En esta línea, cuando se traiciona cualquiera de los puntos antes expuestos, no sólo se echa por la borda el trabajo de un sinnúmero de etiquetas que han bogado por cumplir con estos "preceptos", sino también el esfuerzo de medios de comunicación como QT y varios otros que se la han jugado por elevar lo local a un plano de excelencia, más allá de cualquier chovinismo. Porque la pérdida de confianza del público supone una herida profunda a la intención de crear un sistema moda nacional sostenible.
Vender moda local no puede ser solo un negocio. Hoy la escena creativa lo demanda, pero también la ciudadanía que está aburrida de los engaños y exige un país más justo, transparente y digno para todxs.
Vender moda local, no sólo un negocio
Por años la moda local ha tenido que sobrellevar prejuicios (algunos debido a hechos concretos, lamentablemente) sobre su calidad y elaboración. Sin embargo, a fuerza de un proceso de profesionalización del sector y del crecimiento de varias etiquetas, muchas de ellas han demostrado que lo producido en el país puede ser de gran calidad y durabilidad, lo que ha ayudado a que su elección se transforme en una inversión para nuestro clóset más que en un gasto.

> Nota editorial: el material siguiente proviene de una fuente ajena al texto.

(* ===== verification/Tools.v ===== *)
(** * Composer and PIE as commands ([local/php/composer.go], [local/php/pie.go])

    [PhpExecutor] decides which program is run; here it is run, and the downloads
    are followed down to the answers of the network and the files they leave. *)

From stdpp Require Import base tactics option list gmap strings pretty.
From Stdlib Require Import ZArith Lia Ascii.
From S2P Require Import Prelude GoStrings FilePath Os PhpExecutor.

(** ** Results *)

Inductive tool_err := ExecErr (e : exec_err) | UnableToRun (command : string).
(** [ComposerResult] and [PieResult]. *)
Record ToolResult := mkResult { tr_code : Z; tr_error : option tool_err }.
Definition ExitCode (r : ToolResult) : Z := tr_code r.

Section run.
(** [e.Execute(false)]. *)
Context (execute : Executor → Z).

Definition run_tool (r : gores exec_err Executor) : ToolResult :=
  match r with
  | Err err => mkResult 1 (Some (ExecErr err))
  | Val e =>
    let ret := execute e in
    if bool_decide (ret ≠ 0)%Z then mkResult ret (Some (UnableToRun (CommandLine e)))
    else mkResult 0 None
  end.

(** [func Composer] and [func Pie] to their end. *)
Definition Composer_call (r : outcome (list download_effect * gores exec_err Executor)) : outcome ToolResult :=
  '(_, r) ← r; Ret (run_tool r).
Definition Pie (r : outcome (gores exec_err Executor)) : outcome ToolResult :=
  r ← r; Ret (run_tool r).

(** There is an error exactly when the exit code is not 0. *)
Theorem tool_error_code r : ExitCode (run_tool r) = 0%Z ↔ tr_error (run_tool r) = None.
Proof. unfold run_tool. destruct r as [e|err]; [|done]. by case_bool_decide. Qed.
End run.

(** ** Downloads *)

(** An answer of [http.Get]: the status is not looked at; [body_ok]: whether the
    body can be read to its end. *)
Record http_answer := mkAnswer { a_status : Z; a_body : string; a_body_ok : bool }.

Definition read_answer (answer : option http_answer) : option string :=
  a ← answer; if a_body_ok a then Some (a_body a) else None.
Definition downloadComposerInstaller (get : string → option http_answer) : option string :=
  read_answer (get "https://getcomposer.org/installer").
Definition downloadComposerInstallerSignature (get : string → option http_answer) : option string :=
  read_answer (get "https://composer.github.io/installer.sig").
Definition downloadPiePhar (get : string → option http_answer) : option string :=
  read_answer (get "https://github.com/php/pie/releases/latest/download/pie.phar").

(** ** PIE with the files it leaves *)

(** [downloadPie] on the files of the home directory. *)
Definition downloadPie_files (get : string → option http_answer) (can_mkdir can_write : string → bool)
    (files : gmap string string) (dir : string) : gmap string string * gores exec_err string :=
  if negb (can_mkdir dir) then (files, Err (MkdirErr dir)) else
  let path := fjoin [dir; "pie.phar"] in
  match files !! path with
  | Some _ => (files, Val path)
  | None =>
    match downloadPiePhar get with
    | None => (files, Err DownloadErr)
    | Some phar => if can_write path then (<[path := phar]> files, Val path) else (files, Err DownloadErr)
    end
  end.

(** It is the [downloadPie] of [PhpExecutor], with the answers read as there. *)
Theorem downloadPie_agrees get can_mkdir can_write files dir env wd home :
  (downloadPie_files get can_mkdir can_write files dir).2
  = downloadPie (λ url, read_answer (get url)) can_mkdir (table_os env (Some <$> files) wd home) can_write dir.
Proof.
  unfold downloadPie_files, downloadPie. destruct (can_mkdir dir); [|done]. cbn [negb].
  unfold exists_, table_os. cbn [stat]. rewrite lookup_fmap.
  destruct (files !! fjoin [dir; "pie.phar"]); [done|]. cbn [fmap option_fmap option_map].
  unfold downloadPiePhar. destruct (read_answer _); [|done]. by destruct (can_write _).
Qed.

(** Once something is there it is used for good: whatever the network answers,
    also an error page, is stored as the program, and later calls run it without
    asking again. *)
Theorem pie_download_sticks get get' can_mkdir can_write files dir a :
  can_mkdir dir = true → can_write (fjoin [dir; "pie.phar"]) = true →
  files !! fjoin [dir; "pie.phar"] = None →
  get "https://github.com/php/pie/releases/latest/download/pie.phar" = Some a → a_body_ok a = true →
  let '(files', r) := downloadPie_files get can_mkdir can_write files dir in
  r = Val (fjoin [dir; "pie.phar"]) ∧ files' !! fjoin [dir; "pie.phar"] = Some (a_body a)
  ∧ downloadPie_files get' can_mkdir can_write files' dir = (files', Val (fjoin [dir; "pie.phar"])).
Proof.
  intros Hm Hw Hf Hg Ha. unfold downloadPie_files at 1. rewrite Hm, Hf. cbn [negb].
  unfold downloadPiePhar, read_answer. rewrite Hg. cbn [mbind option_bind]. rewrite Ha, Hw.
  split; [done|]. rewrite lookup_insert_eq. split; [done|].
  unfold downloadPie_files. rewrite Hm. cbn [negb]. by rewrite lookup_insert_eq.
Qed.

Lemma pie_download_sticks_witness :
  let get := λ _, Some (mkAnswer 404 "Not Found" true) in
  let '(files', r) := downloadPie_files get (λ _, true) (λ _, true) ∅ "/h/pie" in
  r = Val (fjoin ["/h/pie"; "pie.phar"]) ∧ files' !! fjoin ["/h/pie"; "pie.phar"] = Some "Not Found"
  ∧ downloadPie_files (λ _, None) (λ _, true) (λ _, true) files' "/h/pie"
    = (files', Val (fjoin ["/h/pie"; "pie.phar"])).
Proof.
  exact (pie_download_sticks (λ _, Some (mkAnswer 404 "Not Found" true)) (λ _, None) (λ _, true) (λ _, true)
           ∅ "/h/pie" (mkAnswer 404 "Not Found" true) eq_refl eq_refl eq_refl eq_refl eq_refl).
Defined.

A ello se suma el contexto socioeconómico y ambiental -estallido social, crisis económica y climática más una pandemia-, que nos ha obligado a repensar nuestras maneras de consumir y de ponerle más atención a la forma en que se están produciendo los bienes y servicios que nos ofrece el mercado. En lo local hemos encontrado una alternativa de compra consciente y responsable, que la oferta masiva casi no considera.
Lo anterior se ha ido consolidando en base a un relato, que nos habla de valores, estilos de vida, nuevas formas de producción y maneras de ver el mundo, que no pueden quedarse solo en la retórica, sino que deben contener sustancia para no llegar a ser consideradas mero marketing vacío o "lavado" de cualquier especie.
En esa línea la transparencia ha sido clave, así como la trazabilidad de los procesos, que permiten justificar la "historia" detrás de cada prenda y/o complemento, así también su precio. Todo ello en el entendido, que el valor debe estar basado no sólo en el "nombre de la marca", sino también en la utilización de determinados materiales, procesos limpios, pago justo a la mano de obra, entre otros. Porque inflar los precios no sólo le hace mal a la marca que lleva a cabo esa práctica, sino también a toda la escena local que pierde credibilidad.
En definitiva, quienes crean local tomando en cuenta todos los factores expuestos, ponen en valor la industria y el territorio. Por lo tanto, vender esa moda no es sólo vender un producto, sino también vender imagen país, es decir, atributos intangibles de una nación y/o colectivos, lo que países como Francia e Italia han sabido explotar por décadas, cuidando su "hecho en" como parte de su patrimonio cultural.
Asimismo, vender moda local implica una responsabilidad con el territorio, en el que artesanxs y oficios tradicionales luchan por ser reconocidos, valorados y pagados en proporción a su trabajo y horas de dedicación. Ignorar este punto es seguir invisibilizando a esas personas, que son tesoros humanos vivos, guardianes de la cultura y patrimonio popular.
En esta línea, cuando se traiciona cualquiera de los puntos antes expuestos, no sólo se echa por la borda el trabajo de un sinnúmero de etiquetas que han bogado por cumplir con estos "preceptos", sino también el esfuerzo de medios de comunicación como QT y varios otros que se la han jugado por elevar lo local a un plano de excelencia, más allá de cualquier chovinismo. Porque la pérdida de confianza del público supone una herida profunda a la intención de crear un sistema moda nacional sostenible.
Vender moda local no puede ser solo un negocio. Hoy la escena creativa lo demanda, pero también la ciudadanía que está aburrida de los engaños y exige un país más justo, transparente y digno para todxs.